Valuations of large internet giants in India have come into focus over the past few quarters, as macroeconomic headwinds have led to a funding slump. Further, as inflation fears grip global economies, public funds have been correcting the value of their stakes based on market conditions.

Large investors such as Softbank Vision Fund, credited for writing big domestic cheques, have said that the unwillingness of Indian startups to opt for down rounds is also one of the key reasons for a slump in late-stage deal activity.

Recent tech markdowns by investors_1 june_Graphic_ETTECH (1)ETtech

Byju’s woes

In its quarterly report, Baron Capital said that the parent entity of Byju’s — Think & Learn Pvt Ltd — saw a weak performance that was driven by a marked slowdown in business momentum as Covid-19-related tailwinds dissipated.

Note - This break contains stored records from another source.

(* ===== verification/MemoryMap.v ===== *)
(** * Mapped files

    src/src/MemoryMappedFile.cpp: a file is opened, mapped and, at the end,
    unmapped and closed. The operating system keeps the open descriptors or
    handles and the mapped regions; what each call answers is an argument.
    The definitions for Windows have names that end in _win32. *)

From stdpp Require Import gmap.
From S2P Require Import Prelude.

(** [m_Address] is 0 for the null pointer. *)
Record MemoryMappedFile : Type := mkMmap { mm_Address : Z; mm_Size : Z; mm_SysData0 : Z; mm_SysData1 : Z }.

Definition Clear : MemoryMappedFile := mkMmap 0 0 0 0.
Definition MmapFileInit : MemoryMappedFile := Clear.
Definition MmapFileValid (self : MemoryMappedFile) : bool := negb (mm_Address self =? 0).

(** What the system holds for the process. *)
Record system : Type := mkSys { os_Open : gset Z; os_Mapped : gmap Z Z }.

Definition open_file (fd : Z) (s : system) : system := mkSys ({[fd]} ∪ os_Open s) (os_Mapped s).
Definition close_file (fd : Z) (s : system) : system := mkSys (os_Open s ∖ {[fd]}) (os_Mapped s).
Definition map_region (address size : Z) (s : system) : system := mkSys (os_Open s) (<[address := size]> (os_Mapped s)).
Definition unmap_region (address : Z) (s : system) : system := mkSys (os_Open s) (delete address (os_Mapped s)).

(** ** With [mmap] *)

(** [open], [fstat] and [mmap]; the last is [MAP_FAILED] when there is no mapping. *)
Record answers : Type := mkAnswers { an_open : option Z; an_size : option Z; an_mmap : option Z }.

Definition MAP_FAILED : Z := 2 ^ 64 - 1.

(** [munmap] of a region that is not mapped fails. *)
Definition MmapFileUnmap (self : MemoryMappedFile) (s : system) : res (MemoryMappedFile * system) :=
  if MmapFileValid self then
    if bool_decide (os_Mapped s !! mm_Address self = Some (mm_Size self)) then
      OK (Clear, close_file (mm_SysData0 self) (unmap_region (mm_Address self) s))
    else Err (Croak "munmap(%p, %d) failed: %d")
  else OK (Clear, s).

Definition MmapFileMap (self : MemoryMappedFile) (a : answers) (s : system) : res (MemoryMappedFile * system) :=
  '(_, s) ← MmapFileUnmap self s;
  match an_open a with
  | None => OK (Clear, s)
  | Some fd =>
      let s := open_file fd s in
      match an_size a with
      | None => OK (Clear, close_file fd s)
      | Some size =>
          let '(address, s) := match an_mmap a with Some p => (p, map_region p size s) | None => (MAP_FAILED, s) end in
          if negb (address =? 0) then OK (mkMmap address size fd 0, s) else OK (Clear, close_file fd s)
      end
  end.

Definition MmapFileDestroy (self : MemoryMappedFile) (s : system) : res (MemoryMappedFile * system) := MmapFileUnmap self s.

(** What is documented of the answers: descriptors and regions are new, regions
    are not at address 0; [fails] says whether [mmap] can fail. *)
Definition answers_ok (fails : bool) (a : answers) (s : system) : Prop :=
  (forall fd, an_open a = Some fd -> fd ∉ os_Open s) /\
  match an_mmap a with Some p => 0 < p < MAP_FAILED /\ os_Mapped s !! p = None | None => fails = true end.

(** The file is cleared, or holds one descriptor and one region of the system. *)
Definition holds (base : system) (self : MemoryMappedFile) (s : system) : Prop :=
  if MmapFileValid self then
    s = map_region (mm_Address self) (mm_Size self) (open_file (mm_SysData0 self) base) /\
    mm_SysData0 self ∉ os_Open base /\ os_Mapped base !! mm_Address self = None
  else self = Clear /\ s = base.

Inductive op : Type :=
| Map (a : answers)
| Unmap.

Definition step (fs : MemoryMappedFile * system) (o : op) : res (MemoryMappedFile * system) :=
  match o with Map a => MmapFileMap fs.1 a fs.2 | Unmap => MmapFileUnmap fs.1 fs.2 end.

Lemma close_open fd address size base : fd ∉ os_Open base -> os_Mapped base !! address = None ->
  close_file fd (unmap_region address (map_region address size (open_file fd base))) = base.
Proof.
  intros Hf Hm. destruct base as [fds maps]. cbn in *. unfold close_file, unmap_region, map_region, open_file. cbn. f_equal; [set_solver|by rewrite delete_insert_id].
Qed.

Lemma unmap_holds base self s : holds base self s -> MmapFileUnmap self s = OK (Clear, base).
Proof.
  unfold holds, MmapFileUnmap. destruct (MmapFileValid self) eqn:E; [|by intros [-> ->]]. intros (-> & Hf & Hm).
  rewrite bool_decide_true by (cbn; apply lookup_insert_eq). by rewrite close_open.
Qed.

(** Mapping is from the state in which the old mapping is gone. *)
Lemma map_holds base self s a : holds base self s -> answers_ok false a base ->
  exists self' s', MmapFileMap self a s = OK (self', s') /\ holds base self' s' /\
    (MmapFileValid self' = true <-> is_Some (an_open a) /\ is_Some (an_size a)) /\ (MmapFileValid self' = true -> an_size a = Some (mm_Size self')).
Proof.
  intros Hh [Ho Hm]. unfold MmapFileMap. rewrite (unmap_holds _ _ _ Hh). cbn [mbind res_bind].
  destruct (an_open a) as [fd|] eqn:E1; [|exists Clear, base; split_and!; [done|done| |done]; split; [done|by intros [[? ?] _]]]. specialize (Ho fd eq_refl).
  destruct (an_size a) as [size|] eqn:E2.
  - destruct (an_mmap a) as [p|] eqn:E3; [|done]. destruct Hm as [Hp Hn]. rewrite (proj2 (Z.eqb_neq p 0)) by lia. cbn [negb].
    assert (Hv : MmapFileValid (mkMmap p size fd 0) = true) by (unfold MmapFileValid; cbn; by rewrite (proj2 (Z.eqb_neq p 0)) by lia).
    exists (mkMmap p size fd 0), (map_region p size (open_file fd base)). split; [done|]. unfold holds. rewrite Hv. split_and!; [done|done|done|split; [eauto|done]|done].
  - exists Clear, (close_file fd (open_file fd base)). split; [done|]. split_and!; [split; [done|]| |done].
    + destruct base. unfold close_file, open_file. cbn in *. f_equal. set_solver.
    + split; [done|by intros [_ [? ?]]].
Qed.

(** Mapped files do not leak: on a system where [mmap] succeeds, after any
    sequence of mappings and unmappings the process holds what it held before and,
    when a file is mapped, the one descriptor and the one region of it; the
    members say which; the end of the file gives both back. *)
Theorem mapped_files_do_not_leak base ops : forall self s,
  holds base self s -> Forall (fun o => match o with Map a => answers_ok false a base | Unmap => True end) ops ->
  exists self' s', foldM step (self, s) ops = OK (self', s') /\ holds base self' s' /\ MmapFileDestroy self' s' = OK (Clear, base).
Proof.
  induction ops as [|o ops IH]; intros self s Hh Hok; cbn [foldM]; [exists self, s; split_and!; [done|done|by apply unmap_holds]|].
  apply Forall_cons in Hok as [Ho Hok]. destruct o as [a|]; cbn [step fst snd].
  - destruct (map_holds base self s a Hh Ho) as (self1 & s1 & -> & Hh1 & _). cbn [mbind res_bind]. by apply IH.
  - rewrite (unmap_holds _ _ _ Hh). cbn [mbind res_bind]. by apply IH.
Qed.

Lemma mapped_files_do_not_leak_witness :
  let base := mkSys {[0; 1; 2]} ∅ in
  let ops := [Map (mkAnswers (Some 3) (Some 100) (Some 4096)); Map (mkAnswers (Some 3) (Some 200) (Some 8192)); Map (mkAnswers None None (Some 4096))] in
  exists self' s', foldM step (MmapFileInit, base) ops = OK (self', s') /\ holds base self' s' /\ MmapFileDestroy self' s' = OK (Clear, base).
Proof.
  intros base ops. apply (mapped_files_do_not_leak base ops MmapFileInit base); [by split|].
  repeat constructor; cbn; try lia; try discriminate; intros fd [= <-]; vm_compute; intros H; exact (match H with end) || by apply (bool_decide_unpack _ I).
Defined.

(** [mmap] signals a failure by [MAP_FAILED], which is not the null pointer: a
    file of size 0, which cannot be mapped, counts as mapped, and giving it back
    ends the process. *)
Lemma failed_mapping_is_fatal fd base : fd ∉ os_Open base -> os_Mapped base !! MAP_FAILED = None ->
  exists self s, MmapFileMap MmapFileInit (mkAnswers (Some fd) (Some 0) None) base = OK (self, s) /\ MmapFileValid self = true /\
    MmapFileDestroy self s = Err (Croak "munmap(%p, %d) failed: %d").
Proof.
  intros Hf Hm. eexists _, _. split; [reflexivity|]. split; [done|]. unfold MmapFileDestroy, MmapFileUnmap. cbn [MmapFileValid mm_Address].
  rewrite bool_decide_false; [done|]. cbn. by rewrite Hm.
Qed.

(** ** On Windows *)

(** [CreateFileA], [GetFileSize] in two halves, [CreateFileMapping] and [MapViewOfFile]. *)
Record answers_win32 : Type := mkWin32Answers { an_file : option Z; an_size_hi : Z; an_size_lo : Z; an_mapping : option Z; an_view : option Z }.

Definition GetFileSize64 (hi lo : Z) : Z := Z.lor (Z.shiftl hi 32) lo.

(** The mapping and the view stay as they were when a call fails; an earlier
    mapping is not given back. *)
Definition MmapFileMap_win32 (self : MemoryMappedFile) (a : answers_win32) (s : system) : MemoryMappedFile * system :=
  match an_file a with
  | None => (self, s)
  | Some file =>
      let s := open_file file s in
      let file_size := GetFileSize64 (an_size_hi a) (an_size_lo a) in
      match an_mapping a with
      | None => (self, close_file file s)
      | Some mapping =>
          let s := open_file mapping s in
          match an_view a with
          | None => (self, close_file file (close_file mapping s))
          | Some address => (mkMmap address file_size file mapping, map_region address (u32 file_size) s)
          end
      end
  end.

Definition MmapFileUnmap_win32 (self : MemoryMappedFile) (s : system) : res (MemoryMappedFile * system) :=
  if MmapFileValid self then
    if bool_decide (is_Some (os_Mapped s !! mm_Address self)) then
      OK (Clear, close_file (mm_SysData0 self) (close_file (mm_SysData1 self) (unmap_region (mm_Address self) s)))
    else Err (Croak "UnMapViewOfFile() failed")
  else OK (Clear, s).

Definition MmapFileDestroy_win32 (self : MemoryMappedFile) (s : system) : res (MemoryMappedFile * system) := MmapFileUnmap_win32 self s.

(** The size in two halves is the size. *)
Lemma file_size_halves n : 0 <= n < 2 ^ 64 -> GetFileSize64 (n / 2 ^ 32) (n mod 2 ^ 32) = n.
Proof.
  intros Hn. unfold GetFileSize64.
  assert (Hl : Z.land (Z.shiftl (n / 2 ^ 32) 32) (n mod 2 ^ 32) = 0).
  { apply Z.bits_inj'. intros k Hk. rewrite Z.land_spec, Z.bits_0. destruct (Z.ltb_spec k 32).
    - by rewrite Z.shiftl_spec_low.
    - rewrite <- Z.land_ones, Z.land_spec, Z.ones_spec_high by lia. by rewrite !andb_false_r. }
  rewrite <- Z.lxor_lor by done. rewrite <- Z.add_nocarry_lxor by done. rewrite Z.shiftl_mul_pow2 by lia. pose proof (Z.div_mod n (2 ^ 32) ltac:(lia)). lia.
Qed.

(** Mapping a cleared file and giving it back leaves the system as it was. *)
Lemma map_then_destroy base a : (forall f, an_file a = Some f -> f ∉ os_Open base) -> (forall m, an_mapping a = Some m -> m ∉ os_Open base) ->
  (forall p, an_view a = Some p -> 0 < p /\ os_Mapped base !! p = None) ->
  let '(self, s) := MmapFileMap_win32 MmapFileInit a base in MmapFileDestroy_win32 self s = OK (Clear, base).
Proof.
  intros Hf Hm Hv. unfold MmapFileMap_win32. destruct base as [fds maps]. cbn in *. destruct (an_file a) as [f|]; [|done]. specialize (Hf f eq_refl).
  destruct (an_mapping a) as [m|]; [specialize (Hm m eq_refl)|].
  - destruct (an_view a) as [p|]; unfold MmapFileDestroy_win32, MmapFileUnmap_win32, MmapFileValid, open_file, close_file, map_region, unmap_region; cbn.
    + destruct (Hv p eq_refl) as [Hp Hn]. rewrite (proj2 (Z.eqb_neq p 0)) by lia. cbn. rewrite bool_decide_true by (rewrite lookup_insert_eq; eauto).
      rewrite delete_insert_id by done. do 3 f_equal. set_solver.
    + do 3 f_equal. set_solver.
  - unfold MmapFileDestroy_win32, MmapFileUnmap_win32, MmapFileValid, open_file, close_file. cbn. do 3 f_equal. set_solver.
Qed.

(** Unlike on the other systems a file can be mapped over: the first one is never
    given back. *)
Lemma mapping_twice_leaks :
  let first := mkWin32Answers (Some 1) 0 100 (Some 2) (Some 65536) in
  let second := mkWin32Answers (Some 3) 0 100 (Some 4) (Some 131072) in
  let '(self, s) := MmapFileMap_win32 MmapFileInit first (mkSys ∅ ∅) in
  let '(self, s) := MmapFileMap_win32 self second s in
  match MmapFileDestroy_win32 self s with OK (_, s) => bool_decide (os_Open s = {[1; 2]}) && bool_decide (os_Mapped s = {[65536 := 100]}) | Err _ => false end = true.
Proof. vm_compute. reflexivity. Qed.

“In addition, Byju’s announced that Deloitte had resigned as its auditor and will be replaced by BDO (another top five global audit firm). Three investor-appointed Board Directors also resigned during the (April-June) quarter. These developments were deemed as material adverse events that required the fair market value of our holdings to be adjusted down accordingly,” the investor pointed out.

This comes as Byju’s continues to douse fires with challenges emerging with its lenders, investors, employees and even customers.

In June, Prosus confirmed the resignation of its representative Russell Dreisenstock from the board of Byju’s, along with other board members GV Ravishankar of Peak XV Partners (formerly Sequoia Capital India) and Vivian Wu of Chan Zuckerberg.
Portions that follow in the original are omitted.